LDL-cholesterol reduction in chronic kidney disease: options beyond statins.

PURPOSE OF REVIEW

Individuals with chronic kidney disease (CKD) are at increased risk of atherosclerotic cardiovascular disease (ASCVD) events. LDL cholesterol (LDL-C) is a key modifiable cause of ASCVD and lowering LDL-C with statins reduces the risk of ASCVD events in a wide range of populations, including those with CKD. This review considers the utility of recently developed nonstatin LDL-C-lowering therapies in CKD.

RECENT FINDINGS

The cholesterol absorption inhibitor, ezetimibe, reduces LDL-C by 15-20% and is well tolerated in CKD. Monoclonal antibodies (mAbs) targeting proprotein convertase subtilisin kexin type 9 (PCSK9) reduce LDL-C by 50-60% and reduce the risk of ASCVD events.
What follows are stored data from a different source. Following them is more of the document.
Definition set_robot_time (v : double) (s : Supervisor) : Supervisor :=
  mkSupervisor (is_supervisor s) (is_quitting s) v (incoming s) (outgoing s) (stderr s)
    (next_alloc s) (field_list s) (field_requests_list s) (field_requests_garbage_list s)
    (sent_field_get_request s) (node_list s) (imported_nodes_number s) (node_id s) (node_tag s)
    (allow_search_in_proto s) (node_def_name s) (proto_id s) (requested_field_name s)
    (node_get_selected s) (node_ref s) (root_ref s) (contact_points_node_ref s)
    (contact_points_include_descendants s) (allows_contact_point_internal_node s) (self_node_ref s).
Definition set_incoming (v : list (list Answer)) (s : Supervisor) : Supervisor :=
  mkSupervisor (is_supervisor s) (is_quitting s) (robot_time s) v (outgoing s) (stderr s)
    (next_alloc s) (field_list s) (field_requests_list s) (field_requests_garbage_list s)
    (sent_field_get_request s) (node_list s) (imported_nodes_number s) (node_id s) (node_tag s)
    (allow_search_in_proto s) (node_def_name s) (proto_id s) (requested_field_name s)
    (node_get_selected s) (node_ref s) (root_ref s) (contact_points_node_ref s)
    (contact_points_include_descendants s) (allows_contact_point_internal_node s) (self_node_ref s).
Definition set_outgoing (v : list (list wire_item)) (s : Supervisor) : Supervisor :=
  mkSupervisor (is_supervisor s) (is_quitting s) (robot_time s) (incoming s) v (stderr s)
    (next_alloc s) (field_list s) (field_requests_list s) (field_requests_garbage_list s)
    (sent_field_get_request s) (node_list s) (imported_nodes_number s) (node_id s) (node_tag s)
    (allow_search_in_proto s) (node_def_name s) (proto_id s) (requested_field_name s)
    (node_get_selected s) (node_ref s) (root_ref s) (contact_points_node_ref s)
    (contact_points_include_descendants s) (allows_contact_point_internal_node s) (self_node_ref s).
Definition set_stderr (v : list diagnostic) (s : Supervisor) : Supervisor :=
  mkSupervisor (is_supervisor s) (is_quitting s) (robot_time s) (incoming s) (outgoing s) v
    (next_alloc s) (field_list s) (field_requests_list s) (field_requests_garbage_list s)
    (sent_field_get_request s) (node_list s) (imported_nodes_number s) (node_id s) (node_tag s)
    (allow_search_in_proto s) (node_def_name s) (proto_id s) (requested_field_name s)
    (node_get_selected s) (node_ref s) (root_ref s) (contact_points_node_ref s)
    (contact_points_include_descendants s) (allows_contact_point_internal_node s) (self_node_ref s).
Definition set_next_alloc (v : Z) (s : Supervisor) : Supervisor :=
  mkSupervisor (is_supervisor s) (is_quitting s) (robot_time s) (incoming s) (outgoing s)
    (stderr s) v (field_list s) (field_requests_list s) (field_requests_garbage_list s)
    (sent_field_get_request s) (node_list s) (imported_nodes_number s) (node_id s) (node_tag s)
    (allow_search_in_proto s) (node_def_name s) (proto_id s) (requested_field_name s)
    (node_get_selected s) (node_ref s) (root_ref s) (contact_points_node_ref s)
    (contact_points_include_descendants s) (allows_contact_point_internal_node s) (self_node_ref s).
Definition set_field_list (v : field_store) (s : Supervisor) : Supervisor :=
  mkSupervisor (is_supervisor s) (is_quitting s) (robot_time s) (incoming s) (outgoing s)
    (stderr s) (next_alloc s) v (field_requests_list s) (field_requests_garbage_list s)
    (sent_field_get_request s) (node_list s) (imported_nodes_number s) (node_id s) (node_tag s)
    (allow_search_in_proto s) (node_def_name s) (proto_id s) (requested_field_name s)
    (node_get_selected s) (node_ref s) (root_ref s) (contact_points_node_ref s)
    (contact_points_include_descendants s) (allows_contact_point_internal_node s) (self_node_ref s).
Definition set_field_requests_list (v : list WbFieldRequest) (s : Supervisor) : Supervisor :=
  mkSupervisor (is_supervisor s) (is_quitting s) (robot_time s) (incoming s) (outgoing s)
    (stderr s) (next_alloc s) (field_list s) v (field_requests_garbage_list s)
    (sent_field_get_request s) (node_list s) (imported_nodes_number s) (node_id s) (node_tag s)
    (allow_search_in_proto s) (node_def_name s) (proto_id s) (requested_field_name s)
    (node_get_selected s) (node_ref s) (root_ref s) (contact_points_node_ref s)
    (contact_points_include_descendants s) (allows_contact_point_internal_node s) (self_node_ref s).
Definition set_field_requests_garbage_list (v : list WbFieldRequest) (s : Supervisor) : Supervisor :=
  mkSupervisor (is_supervisor s) (is_quitting s) (robot_time s) (incoming s) (outgoing s)
    (stderr s) (next_alloc s) (field_list s) (field_requests_list s) v
    (sent_field_get_request s) (node_list s) (imported_nodes_number s) (node_id s) (node_tag s)
    (allow_search_in_proto s) (node_def_name s) (proto_id s) (requested_field_name s)
    (node_get_selected s) (node_ref s) (root_ref s) (contact_points_node_ref s)
    (contact_points_include_descendants s) (allows_contact_point_internal_node s) (self_node_ref s).
Definition set_sent_field_get_request (v : option WbFieldRequest) (s : Supervisor) : Supervisor :=
  mkSupervisor (is_supervisor s) (is_quitting s) (robot_time s) (incoming s) (outgoing s)
    (stderr s) (next_alloc s) (field_list s) (field_requests_list s)
    (field_requests_garbage_list s) v (node_list s) (imported_nodes_number s) (node_id s)
    (node_tag s) (allow_search_in_proto s) (node_def_name s) (proto_id s)
    (requested_field_name s) (node_get_selected s) (node_ref s) (root_ref s)
    (contact_points_node_ref s) (contact_points_include_descendants s)
    (allows_contact_point_internal_node s) (self_node_ref s).
Definition set_node_list (v : node_store) (s : Supervisor) : Supervisor :=
  mkSupervisor (is_supervisor s) (is_quitting s) (robot_time s) (incoming s) (outgoing s)
    (stderr s) (next_alloc s) (field_list s) (field_requests_list s)
    (field_requests_garbage_list s) (sent_field_get_request s) v (imported_nodes_number s)
    (node_id s) (node_tag s) (allow_search_in_proto s) (node_def_name s) (proto_id s)
    (requested_field_name s) (node_get_selected s) (node_ref s) (root_ref s)
    (contact_points_node_ref s) (contact_points_include_descendants s)
    (allows_contact_point_internal_node s) (self_node_ref s).
Definition set_imported_nodes_number (v : Z) (s : Supervisor) : Supervisor :=
  mkSupervisor (is_supervisor s) (is_quitting s) (robot_time s) (incoming s) (outgoing s)
    (stderr s) (next_alloc s) (field_list s) (field_requests_list s)
    (field_requests_garbage_list s) (sent_field_get_request s) (node_list s) v (node_id s)
    (node_tag s) (allow_search_in_proto s) (node_def_name s) (proto_id s)
    (requested_field_name s) (node_get_selected s) (node_ref s) (root_ref s)
    (contact_points_node_ref s) (contact_points_include_descendants s)
    (allows_contact_point_internal_node s) (self_node_ref s).
Definition set_node_id (v : Z) (s : Supervisor) : Supervisor :=
  mkSupervisor (is_supervisor s) (is_quitting s) (robot_time s) (incoming s) (outgoing s)
    (stderr s) (next_alloc s) (field_list s) (field_requests_list s)
    (field_requests_garbage_list s) (sent_field_get_request s) (node_list s)
    (imported_nodes_number s) v (node_tag s) (allow_search_in_proto s) (node_def_name s)
    (proto_id s) (requested_field_name s) (node_get_selected s) (node_ref s) (root_ref s)
    (contact_points_node_ref s) (contact_points_include_descendants s)
    (allows_contact_point_internal_node s) (self_node_ref s).
Definition set_node_tag (v : Z) (s : Supervisor) : Supervisor :=
  mkSupervisor (is_supervisor s) (is_quitting s) (robot_time s) (incoming s) (outgoing s)
    (stderr s) (next_alloc s) (field_list s) (field_requests_list s)
    (field_requests_garbage_list s) (sent_field_get_request s) (node_list s)
    (imported_nodes_number s) (node_id s) v (allow_search_in_proto s) (node_def_name s)
    (proto_id s) (requested_field_name s) (node_get_selected s) (node_ref s) (root_ref s)
    (contact_points_node_ref s) (contact_points_include_descendants s)
    (allows_contact_point_internal_node s) (self_node_ref s).
Definition set_allow_search_in_proto (v : bool) (s : Supervisor) : Supervisor :=
  mkSupervisor (is_supervisor s) (is_quitting s) (robot_time s) (incoming s) (outgoing s)
    (stderr s) (next_alloc s) (field_list s) (field_requests_list s)
    (field_requests_garbage_list s) (sent_field_get_request s) (node_list s)
    (imported_nodes_number s) (node_id s) (node_tag s) v (node_def_name s) (proto_id s)
    (requested_field_name s) (node_get_selected s) (node_ref s) (root_ref s)
    (contact_points_node_ref s) (contact_points_include_descendants s)
    (allows_contact_point_internal_node s) (self_node_ref s).
Definition set_node_def_name (v : option string) (s : Supervisor) : Supervisor :=
  mkSupervisor (is_supervisor s) (is_quitting s) (robot_time s) (incoming s) (outgoing s)
    (stderr s) (next_alloc s) (field_list s) (field_requests_list s)
    (field_requests_garbage_list s) (sent_field_get_request s) (node_list s)
    (imported_nodes_number s) (node_id s) (node_tag s) (allow_search_in_proto s) v (proto_id s)
    (requested_field_name s) (node_get_selected s) (node_ref s) (root_ref s)
    (contact_points_node_ref s) (contact_points_include_descendants s)
    (allows_contact_point_internal_node s) (self_node_ref s).
Definition set_proto_id (v : Z) (s : Supervisor) : Supervisor :=
  mkSupervisor (is_supervisor s) (is_quitting s) (robot_time s) (incoming s) (outgoing s)
    (stderr s) (next_alloc s) (field_list s) (field_requests_list s)
    (field_requests_garbage_list s) (sent_field_get_request s) (node_list s)
    (imported_nodes_number s) (node_id s) (node_tag s) (allow_search_in_proto s)
    (node_def_name s) v (requested_field_name s) (node_get_selected s) (node_ref s) (root_ref s)
    (contact_points_node_ref s) (contact_points_include_descendants s)
    (allows_contact_point_internal_node s) (self_node_ref s).
Definition set_requested_field_name (v : option string) (s : Supervisor) : Supervisor :=
  mkSupervisor (is_supervisor s) (is_quitting s) (robot_time s) (incoming s) (outgoing s)
    (stderr s) (next_alloc s) (field_list s) (field_requests_list s)
    (field_requests_garbage_list s) (sent_field_get_request s) (node_list s)
    (imported_nodes_number s) (node_id s) (node_tag s) (allow_search_in_proto s)
    (node_def_name s) (proto_id s) v (node_get_selected s) (node_ref s) (root_ref s)
    (contact_points_node_ref s) (contact_points_include_descendants s)
    (allows_contact_point_internal_node s) (self_node_ref s).
Definition set_node_get_selected (v : bool) (s : Supervisor) : Supervisor :=
  mkSupervisor (is_supervisor s) (is_quitting s) (robot_time s) (incoming s) (outgoing s)
    (stderr s) (next_alloc s) (field_list s) (field_requests_list s)
    (field_requests_garbage_list s) (sent_field_get_request s) (node_list s)
    (imported_nodes_number s) (node_id s) (node_tag s) (allow_search_in_proto s)
    (node_def_name s) (proto_id s) (requested_field_name s) v (node_ref s) (root_ref s)
    (contact_points_node_ref s) (contact_points_include_descendants s)
    (allows_contact_point_internal_node s) (self_node_ref s).
Definition set_node_ref (v : Z) (s : Supervisor) : Supervisor :=
  mkSupervisor (is_supervisor s) (is_quitting s) (robot_time s) (incoming s) (outgoing s)
    (stderr s) (next_alloc s) (field_list s) (field_requests_list s)
    (field_requests_garbage_list s) (sent_field_get_request s) (node_list s)
    (imported_nodes_number s) (node_id s) (node_tag s) (allow_search_in_proto s)
    (node_def_name s) (proto_id s) (requested_field_name s) (node_get_selected s) v (root_ref s)
    (contact_points_node_ref s) (contact_points_include_descendants s)
    (allows_contact_point_internal_node s) (self_node_ref s).
Definition set_contact_points_node_ref (v : WbNodeRef) (s : Supervisor) : Supervisor :=
  mkSupervisor (is_supervisor s) (is_quitting s) (robot_time s) (incoming s) (outgoing s)
    (stderr s) (next_alloc s) (field_list s) (field_requests_list s)
    (field_requests_garbage_list s) (sent_field_get_request s) (node_list s)
    (imported_nodes_number s) (node_id s) (node_tag s) (allow_search_in_proto s)
    (node_def_name s) (proto_id s) (requested_field_name s) (node_get_selected s) (node_ref s)
    (root_ref s) v (contact_points_include_descendants s) (allows_contact_point_internal_node s)
    (self_node_ref s).
Definition set_contact_points_include_descendants (v : bool) (s : Supervisor) : Supervisor :=
  mkSupervisor (is_supervisor s) (is_quitting s) (robot_time s) (incoming s) (outgoing s)
    (stderr s) (next_alloc s) (field_list s) (field_requests_list s)
    (field_requests_garbage_list s) (sent_field_get_request s) (node_list s)
    (imported_nodes_number s) (node_id s) (node_tag s) (allow_search_in_proto s)
    (node_def_name s) (proto_id s) (requested_field_name s) (node_get_selected s) (node_ref s)
    (root_ref s) (contact_points_node_ref s) v (allows_contact_point_internal_node s)
    (self_node_ref s).
Definition set_allows_contact_point_internal_node (v : bool) (s : Supervisor) : Supervisor :=
  mkSupervisor (is_supervisor s) (is_quitting s) (robot_time s) (incoming s) (outgoing s)
    (stderr s) (next_alloc s) (field_list s) (field_requests_list s)
    (field_requests_garbage_list s) (sent_field_get_request s) (node_list s)
    (imported_nodes_number s) (node_id s) (node_tag s) (allow_search_in_proto s)
    (node_def_name s) (proto_id s) (requested_field_name s) (node_get_selected s) (node_ref s)
    (root_ref s) (contact_points_node_ref s) (contact_points_include_descendants s) v
    (self_node_ref s).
However, these agents require self-administration by subcutaneous injection every 2-4 weeks. The PCSK9 synthesis inhibitor, inclisiran, is administered approximately 6 monthly and may be more suitable for widespread use, although outcome trials are awaited. These PCSK9 targeting therapies require no dose adjustment in CKD and have no drug interactions.

SUMMARY

Statins and ezetimibe are safe and reduce ASCVD risk in CKD populations. PCSK9 targeting agents may be useful in high-risk CKD patients, including those with prior ASCVD.